Update 1.0 on what might have a shot at making it to Periplus someday

So I did try to write the roughest initial drafts of this piece. Regardless of whether or not these chapters will eventually morph into a well-structured creation, or if they would even finish being written at all in the first place, I see it as an appropriate moment for some early reflection.

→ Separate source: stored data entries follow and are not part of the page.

(** * image_blending/show.py: display helpers, palette and point overlay

    A shallow embedding of [src/image_blending/show.py].  Python objects
    that the module mutates or allocates (numpy arrays) live in an
    explicit heap; the global numpy generator and the matplotlib canvas
    are the two other components of the world that the functions thread.
    Exceptions are an explicit outcome.  What numpy, OpenCV and
    matplotlib refuse is not decided here: their argument checking is a
    parameter of the development. *)

From Stdlib Require Import ZArith QArith Lia.
From Stdlib Require Import Floats.SpecFloat.
From stdpp Require Import gmap strings list.

Local Open Scope Z_scope.

(** ** Python values used by the module *)

(** The exceptions that can leave the functions of the module. *)
Inductive exn : Type :=
  | AssertionError
  | IndexError
  | ValueError
  | OverflowError
  | AttributeError
  | TypeError
  | MemoryError
  | CvError
  | OtherError (class_name : string).

(** The exceptions with which a library refuses a call.  The libraries
    are taken not to refuse a call with [AssertionError]: in this module
    that exception comes from the [assert] of [subplot_images] alone. *)
Inductive lib_exn : Type :=
  | LibTypeError
  | LibValueError
  | LibOverflowError
  | LibMemoryError
  | LibCvError
  | LibOther (class_name : string).

Definition thrown (e : lib_exn) : exn :=
  match e with
  | LibTypeError => TypeError
  | LibValueError => ValueError
  | LibOverflowError => OverflowError
  | LibMemoryError => MemoryError
  | LibCvError => CvError
  | LibOther name => OtherError name
  end.

Inductive outcome (A : Type) : Type :=
  | Ok (a : A)
  | Raise (e : exn).
Arguments Ok {A} a.
Arguments Raise {A} e.

(** A Python number: an [int] of arbitrary size, or a [float], that is an
    IEEE-754 binary64 datum: zero, infinity, NaN or [(-1)^s * m * 2^e]. *)
Inductive pynum : Type :=
  | PyInt (z : Z)
  | PyFloat (f : spec_float).

(** [int(x)].  On a float, CPython drops the fractional bits of the
    magnitude and keeps the sign; infinities raise [OverflowError] and
    NaN raises [ValueError]. *)
Definition py_int (x : pynum) : outcome Z :=
  match x with
  | PyInt z => Ok z
  | PyFloat S754_nan => Raise ValueError
  | PyFloat (S754_infinity _) => Raise OverflowError
  | PyFloat (S754_zero _) => Ok 0
  | PyFloat (S754_finite s m e) =>
      let magnitude := Z.shiftl (Z.pos m) e in
      Ok (if s then - magnitude else magnitude)
  end.

(** The exact rational value of a finite float. *)
Definition float_value (s : bool) (m : positive) (e : Z) : Q :=
  let sm := if s then Z.neg m else Z.pos m in
  match e with
  | Z.neg k => sm # (2 ^ k)%positive
  | _ => inject_Z (sm * 2 ^ e)
  end.

(** [len(l)] *)
Definition len {A} (l : list A) : Z := Z.of_nat (length l).

(** [l[:n]] with Python's reading of a negative bound. *)
Definition slice_to {A} (l : list A) (n : Z) : list A :=
  if n <? 0 then take (Z.to_nat (len l + n)) l else take (Z.to_nat n) l.

(** [l[i]] for an index that the loops produce ([i >= 0] there; a negative
    index counts from the end). *)
Definition py_index {A} (l : list A) (i : Z) : outcome A :=
  let j := if i <? 0 then len l + i else i in
  if j <? 0 then Raise IndexError
  else match l !! Z.to_nat j with
       | Some a => Ok a
       | None => Raise IndexError
       end.

(** A color is a triple of channel intensities. *)
Definition rgb : Type := Z * Z * Z.

(** A decoded image: rows of pixels, a pixel being its channel samples
    (unsigned 8-bit).  [a !! y] is row [y], [row !! x] the pixel in
    column [x]. *)
Abbreviation ndarray := (list (list (list Z))) (only parsing).

Definition pixel (a : ndarray) (x y : nat) : option (list Z) :=
  a !! y ≫= (.!! x).

(** The extents of an array: the channel count of every pixel, row by
    row.  Two arrays of equal extents have the same shape. *)
Definition extents (a : ndarray) : list (list nat) :=
  (fun row : list (list Z) => length <$> row) <$> a.

(** ** The world: heap of arrays, numpy's generator, matplotlib's canvas *)

Abbreviation loc := positive (only parsing).

(** The calls made to matplotlib, in call order; a call that matplotlib
    refuses is the last one. *)
Inductive plot_event : Type :=
  | Figure (figsize : pynum * pynum)
  | Title (t : option string)
  | AxisOff
  | Subplot (n_rows n_columns index : Z)
  | TightLayout (w_pad h_pad : pynum)
  | Imshow (image : option loc) (cmap : option string)
  | Show.

Record world : Type := World {
  heap : gmap loc ndarray;   (* the arrays alive, by reference *)
  rng : nat;                 (* how many raw draws the generator has made *)
  canvas : list plot_event   (* plotting calls made so far *)
}.

Definition set_heap (h : gmap loc ndarray) (w : world) : world :=
  World h (rng w) (canvas w).
Definition set_rng (n : nat) (w : world) : world :=
  World (heap w) n (canvas w).
Definition emit (e : plot_event) (w : world) : world :=
  World (heap w) (rng w) (canvas w ++ [e]).

(** Computations: a state monad over the world, with exceptions. *)
Definition M (A : Type) : Type := world -> outcome A * world.

Definition ret {A} (a : A) : M A := fun w => (Ok a, w).
Definition raise {A} (e : exn) : M A := fun w => (Raise e, w).
Definition bind {A B} (m : M A) (k : A -> M B) : M B :=
  fun w => match m w with
           | (Ok a, w') => k a w'
           | (Raise e, w') => (Raise e, w')
           end.
Definition lift {A} (o : outcome A) : M A := fun w => (o, w).

Declare Scope py_scope.
Delimit Scope py_scope with py.
Notation "x <- m ;; k" := (bind m (fun x => k))
  (at level 100, m at next level, right associativity) : py_scope.
Notation "m ;;; k" := (bind m (fun _ => k))
  (at level 100, right associativity) : py_scope.
Local Open Scope py_scope.

(** [assert b] *)
Definition py_assert (b : bool) : M unit :=
  if b then ret tt else raise AssertionError.

(** A new array object holding [a]; its reference is fresh. *)
Definition alloc (a : ndarray) : M loc :=
  fun w => let l := fresh (dom (heap w)) in (Ok l, set_heap (<[l := a]> (heap w)) w).

(** ** Module constants *)

Definition SIZE_CONSTANT : Z := 10000.

Definition COLORS : list rgb :=
  [ (250, 50, 50);
    (50, 250, 50);
    (50, 50, 250);
    (250, 250, 50);
    (250, 50, 250);
    (50, 250, 250);
    (20, 150, 250);
    (150, 20, 250);
    (250, 20, 150);
    (250, 150, 20);
    (20, 250, 150);
    (150, 250, 20) ].

(** An argument of a call: left out, or passed. *)
Inductive arg (A : Type) : Type :=
  | Omitted
  | Given (a : A).
Arguments Omitted {A}.
Arguments Given {A} a.

Definition with_default {A} (d : A) (x : arg A) : A :=
  match x with Omitted => d | Given a => a end.

(** An image parameter: a path, or an array already decoded. *)
Inductive image_arg : Type :=
  | Path (s : string)
  | Array (l : loc).

(** The [titles] parameter of the grid: [None], one string, or a list. *)
Inductive titles_arg : Type :=
  | TitlesNone
  | TitlesStr (s : string)
  | TitlesList (l : list (option string)).

(** The keyword parameters of [draw_points] as a caller may pass them. *)
Record draw_points_kwargs : Type := Kwargs {
  kw_figsize : arg (pynum * pynum);
  kw_diameter : arg Z;
  kw_color : arg (option rgb);
  kw_inline : arg bool;
  kw_cmap : arg (option string);
  kw_axis : arg bool
}.

(** ** Sample inputs *)

(** A tape of raw draws, a file system with one readable image, and the
    Euclidean disk as the circle's rasterisation. *)
Definition sample_tape (i : nat) : Z := 300 * Z.of_nat i + 254.

Definition black (h w_ : nat) : list (list (list Z)) :=
  replicate h (replicate w_ [0; 0; 0]).

Definition sample_files (path : string) : option (list (list (list Z))) :=
  if String.eqb path "a.png" then Some (black 2 2) else None.

Definition round_disk (cx cy r x y : Z) : bool :=
  (x - cx) ^ 2 + (y - cy) ^ 2 <=? r ^ 2.

(** A world with one 3 x 4 black image, at reference 1. *)
Definition sample_world : world := World {[ 1%positive := black 3 4 ]} 0 [].

(** 2.75, 0.75, -2.75 and 3.5 as floats. *)
Definition f2_75 : pynum := PyFloat (S754_finite false 11 (-2)).
Definition f0_75 : pynum := PyFloat (S754_finite false 3 (-2)).
Definition fm2_75 : pynum := PyFloat (S754_finite true 11 (-2)).
Definition f3_5 : pynum := PyFloat (S754_finite false 7 (-1)).

Definition sample_points : list (pynum * pynum) :=
  [ (f2_75, f0_75); (f3_5, PyFloat (S754_zero true)) ].

Definition sample_figsize : pynum * pynum := (PyInt 20, PyInt 30).

Definition sample_kwargs : draw_points_kwargs :=
  Kwargs Omitted (Given 0) Omitted (Given false) Omitted Omitted.

(** Libraries as the sample runs meet them.  numpy makes up to 1000 rows.
    OpenCV refuses a centre or radius that is no C int, a negative
    radius, an image without pixels and one of more than four channels.
    matplotlib refuses [imshow] of [None] or of an image whose channels
    are not 1, 3 or 4, and a [subplot] outside the grid. *)
Definition fits_int (z : Z) : bool := (- 2 ^ 31 <=? z) && (z <? 2 ^ 31).

Definition sample_np_capacity : positive := 1000.

Definition sample_np_error (rows : nat) : lib_exn := LibValueError.

Definition sample_cv_rejects (a : list (list (list Z))) (center : Z * Z)
    (radius : Z) (c : rgb) : option lib_exn :=
  if negb (fits_int center.1 && fits_int center.2 && fits_int radius)
  then Some LibOverflowError
  else if radius <? 0 then Some LibCvError
  else match extents a with
       | (channels :: _) :: _ =>
           if ((1 <=? channels) && (channels <=? 4))%nat then None
           else Some LibCvError
       | _ => Some LibCvError
       end.

Definition sample_plt_rejects (w : world) (e : plot_event) : option lib_exn :=
  match e with
  | Imshow None _ => Some LibTypeError
  | Imshow (Some l) _ =>
      match extents <$> heap w !! l with
      | Some ((channels :: _) :: _) =>
          if ((channels =? 1) || (channels =? 3) || (channels =? 4))%nat then None
          else Some LibTypeError
      | _ => Some LibTypeError
      end
  | Subplot n_rows n_columns i =>
      if (0 <? n_rows) && (0 <? n_columns) && (1 <=? i) && (i <=? n_rows * n_columns)
      then None else Some LibValueError
  | _ => None
  end.

Section Show.

(** ** The libraries the module calls *)

(** numpy's generator: [tape i] is its [i]-th raw draw. *)
Variable tape : nat -> Z.

(** OpenCV's decoder: what [cv2.imread] makes of a path ([None] when the
    file cannot be read). *)
Variable files : string -> option ndarray.

(** OpenCV's rasterisation of a filled circle: [disk cx cy r x y] tells
    whether pixel (column [x], row [y]) belongs to the circle of centre
    [(cx, cy)] and radius [r]. *)
Variable disk : Z -> Z -> Z -> Z -> Z -> bool.

(** numpy's limits: [np_capacity] is the largest number of rows of three
    integers it makes (it makes one at least), and [np_error rows] is the
    exception it raises when asked for more. *)
Variable np_capacity : positive.
Variable np_error : nat -> lib_exn.

(** OpenCV's argument checking: [cv_rejects a center radius color] is the
    exception [cv2.circle(image, center, radius, color, -1)] raises on an
    image that holds [a], if it refuses the call. *)
Variable cv_rejects : ndarray -> Z * Z -> Z -> rgb -> option lib_exn.

(** matplotlib's argument checking: [plt_rejects w e] is the exception
    the call [e] raises in the world [w] that the earlier calls left, if
    matplotlib refuses it. *)
Variable plt_rejects : world -> plot_event -> option lib_exn.

(** A call to matplotlib: it is made, and it raises when refused. *)
Definition plot (e : plot_event) : M unit :=
  fun w => match plt_rejects w e with
           | Some err => (Raise (thrown err), emit e w)
           | None => (Ok tt, emit e w)
           end.
(** * ManagerZone tools: the scout-report content script

    A shallow embedding of [src/content/scout-report.js] (the cached
    content script; the observer variant shares every function modelled
    here verbatim) together with the properties of its cache, parser,
    fetcher, skill-name normaliser and flag placement, of its popup
    message listener, and of the container scanner of the observer
    variant.

    Conventions of the embedding.
    - JavaScript strings are [string]s of 8-bit characters; case
      conversion and white space are the ASCII ones.
    - JavaScript numbers are integers ([Z]); [undefined] is a constructor
      of [value], or [None] where a field is a number or [undefined].
    - Browser built-ins are modelled by what they return: an HTML text
      is given by the document [DOMParser] builds from it (parsing as
      [text/html] never fails), [localStorage] is a finite map whose
      writes may be refused, [fetch] a server function together with a
      log of the requests issued, and [Date.now()] the reading the
      caller takes.
    - DOM elements that are mutated (table cells) are addressed by their
      position in the row and the row by its position in the table, so
      that two references to one element denote the same cell. *)

From Stdlib Require Import ZArith Ascii String List Bool Lia.
From stdpp Require Import gmap strings list fin_maps.

Set Warnings "-register-all".

Local Open Scope string_scope.
Local Open Scope Z_scope.
Local Open Scope list_scope.

(** ** Strings *)

Module JsString.

(** White space removed by [String.prototype.trim], restricted to the
    8-bit range: TAB, LF, VT, FF, CR and SPACE. *)
Definition is_ws (c : ascii) : bool :=
  let n := nat_of_ascii c in
  ((9 <=? n)%nat && (n <=? 13)%nat) || (n =? 32)%nat.

Definition lower_char (c : ascii) : ascii :=
  let n := nat_of_ascii c in
  if ((65 <=? n)%nat && (n <=? 90)%nat)%bool
  then ascii_of_nat (n + 32) else c.

Fixpoint trimStartL (l : list ascii) : list ascii :=
  match l with
  | [] => []
  | c :: r => if is_ws c then trimStartL r else l
  end.

Definition trimL (l : list ascii) : list ascii :=
  rev (trimStartL (rev (trimStartL l))).

(** [s.trim()] *)
Definition trim (s : string) : string :=
  string_of_list_ascii (trimL (list_ascii_of_string s)).

(** [s.toLowerCase()] *)
Definition toLowerCase (s : string) : string :=
  string_of_list_ascii (map lower_char (list_ascii_of_string s)).

Fixpoint startsWithL (p l : list ascii) : bool :=
  match p, l with
  | [], _ => true
  | _ :: _, [] => false
  | a :: p', b :: l' => if decide (a = b) then startsWithL p' l' else false
  end.

Fixpoint includesL (p l : list ascii) : bool :=
  startsWithL p l ||
  match l with
  | [] => false
  | _ :: l' => includesL p l'
  end.

(** [s.includes(p)] *)
Definition includes (s p : string) : bool :=
  includesL (list_ascii_of_string p) (list_ascii_of_string s).

(** Truthiness of a string: only the empty string is falsy. *)
Definition truthy (s : string) : bool :=
  match s with EmptyString => false | _ => true end.

(** A list of characters that does not begin with white space. *)
Definition starts_clean (l : list ascii) : Prop :=
  match l with [] => True | c :: _ => is_ws c = false end.

End JsString.

(** ** Skill-name normaliser *)

(** [SKILL_NAME_ALIAS]: the entries of the [Map], in source order. *)
Definition SKILL_NAME_ALIAS : list (string * string) :=
  [ ("play intelligence", "play intelligence");
    ("ball control", "ball control");
    ("aerial passing", "aerial passing");
    ("set plays", "set plays");
    ("goalkeeping", "keeping");
    ("keeping", "keeping");
    ("tackling", "tackling");
    ("passing", "passing");
    ("heading", "heading");
    ("shooting", "shooting");
    ("speed", "speed");
    ("stamina", "stamina");
    ("form", "form");
    ("experience", "experience") ].
(** The default addresses under which the probe looks for a stored file. *)
Definition default_locations (filename : string) : list string :=
  [ "/uploads/" +:+ filename; "/files/" +:+ filename; "/attachments/" +:+ filename ].





(** A target that answers every upload with status 400 and repeats the
    file name. *)
Definition echoing : Env :=
  {| net := λ _ _, Ok {| status := 400; headers := ∅;
                         text := Ok "Invalid file name: ../../../etc/passwd" |};
     goto := λ url, Ok url; forms := []; cookies := []; random := λ _, "x" |}.



Definition name_upload (env : Env) (w : World) (endpoint filename : string) : Request :=
  UploadMore.upload endpoint (boundary_at env w) filename "text/plain" "test content".

(** Some indicator of the file-name test occurs in the body. *)
Definition indicated (filename body : string) : bool :=
  existsb (λ indicator,
    JS.includes (JS.toLowerCase body) (JS.toLowerCase indicator))
    (UploadMore.traversalIndicators filename).

(** * Properties *)

(** ** Strings *)

Section strings.

Lemma app_cons c (s t : string) : String c s +:+ t = String c (s +:+ t).
Proof. reflexivity. Qed.

Lemma app_empty_l (t : string) : "" +:+ t = t.
Proof. reflexivity. Qed.

Lemma prefix_app (p s : string) : String.prefix p (p +:+ s) = true.
Proof.
  induction p as [|c p IH]; [by destruct s|].
  rewrite app_cons. simpl. by destruct (ascii_dec c c).
Qed.

Lemma trimEnd_solid s : solid s = true → JS.trimEnd s = s.
Proof.
  induction s as [|c s IH]; [done|]. simpl.
  intros [Hc Hs]%andb_true_iff. rewrite (IH Hs).
  apply negb_true_iff in Hc. by rewrite Hc.
Qed.

Lemma trimEnd_app_blank (s w : string) :
  JS.trimEnd w = "" → JS.trimEnd (s +:+ w) = JS.trimEnd s.
Proof.
  intros Hw. induction s as [|c s IH]; [done|].
  rewrite app_cons. simpl. by rewrite IH.
Qed.

Lemma trimEnd_app_keep (s t : string) :
  JS.trimEnd t ≠ "" → JS.trimEnd (s +:+ t) = s +:+ JS.trimEnd t.
Proof.
  intros Ht. induction s as [|c s IH]; [done|].
  rewrite !app_cons. simpl. rewrite IH.
  destruct (s +:+ JS.trimEnd t) eqn:E; [|by rewrite andb_false_r].
  destruct s; [|done]. by rewrite app_empty_l in E.
Qed.

Lemma pretty_N_go_solid (x : N) (s : string) :
  solid s = true → s ≠ "" →
  solid (pretty_N_go x s) = true ∧ pretty_N_go x s ≠ "".
Proof.
  revert s. induction (N.lt_wf_0 x) as [x _ IH]; intros s Hs Hne.
  destruct (decide (x = 0)%N) as [->|Hx]; [by rewrite pretty_N_go_0|].
  rewrite pretty_N_go_step by lia.
  apply IH; [apply N.div_lt; lia| |done].
  simpl. rewrite Hs, andb_true_r.
  unfold pretty_N_char. by repeat case_match.
Qed.

Lemma num_solid (n : nat) : solid (JS.num n) = true ∧ JS.num n ≠ "".
Proof.
  unfold JS.num, pretty, pretty_nat, pretty, pretty_N.
  case_decide as Hn; [done|].
  rewrite pretty_N_go_step by lia.
  apply pretty_N_go_solid; [|done].
  simpl. unfold pretty_N_char. by repeat case_match.
Qed.

Lemma trimEnd_num_blank (n : nat) (w : string) :
  JS.trimEnd w = "" → JS.trimEnd (JS.num n +:+ w) = JS.num n.
Proof.
  intros Hw. rewrite trimEnd_app_blank by done.
  apply trimEnd_solid, num_solid.
Qed.

End strings.

(** ** The reporter *)

Section reporter.

Implicit Types (r : DASTReporter) (f : Finding) (sev : Severity) (cs : list Call).

Lemma run_snoc cs c r : run (cs ++ [c]) r = snd (call c (run cs r)).
Proof. unfold run. by rewrite foldl_app. Qed.

Lemma added_snoc cs c :
  added (cs ++ [c]) =
  added cs ++ match c with CallAddFinding f => [f] | _ => [] end.
Proof. unfold added. rewrite omap_app. by destruct c. Qed.

(** The stored sequence is the arguments of the [addFinding] calls, in
    the order of the calls. *)
Lemma run_findings cs r : findings (run cs r) = findings r ++ added cs.
Proof.
  induction cs as [|c cs IH] using rev_ind.
  - by rewrite app_nil_r.
  - rewrite run_snoc, added_snoc, app_assoc, <-IH.
    destruct c; simpl; by rewrite ?app_nil_r.
Qed.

A difficult part was to sort through all faces, names or the lack thereof, and happenstances. Do I decide on being completely honest, or do I prioritize “variety” – assuming this is the way to be a bit more reader-centric rather than exclusively putting my own agenda in the spotlight? Since it is practically a (semi-)autobiography, how do I balance the rawness and authenticity of it all with how much I want to protect certain parties? How would the real individuals feel about and react to the bluntness of it all, and should it matter? Even though they were all obviously PG-rated, but still, how explicit do I need to be about the emotions, messages, factual details, and such? Does the promised freedom outweigh the risk, i.e., will it interfere with my current relationships with some people?

But also, I looked back at all my solo travels and was made in awe with how many individuals I had met, connected with, or rekindled dormant friendships with – that inspired the making of this work. The experience spans years, though not yet a decade, and countless places that are dispersed around the globe. To think how far I have come since my first solo journey in 2017. Of all organic encounters, at least two were nameless. Some had a name but no trails to make use of it nonetheless. Some were buried deep in unanswered texts – mostly from my end. These interactions were flawed, broken, maybe insignificant now – but they were once real and most importantly, I lived them.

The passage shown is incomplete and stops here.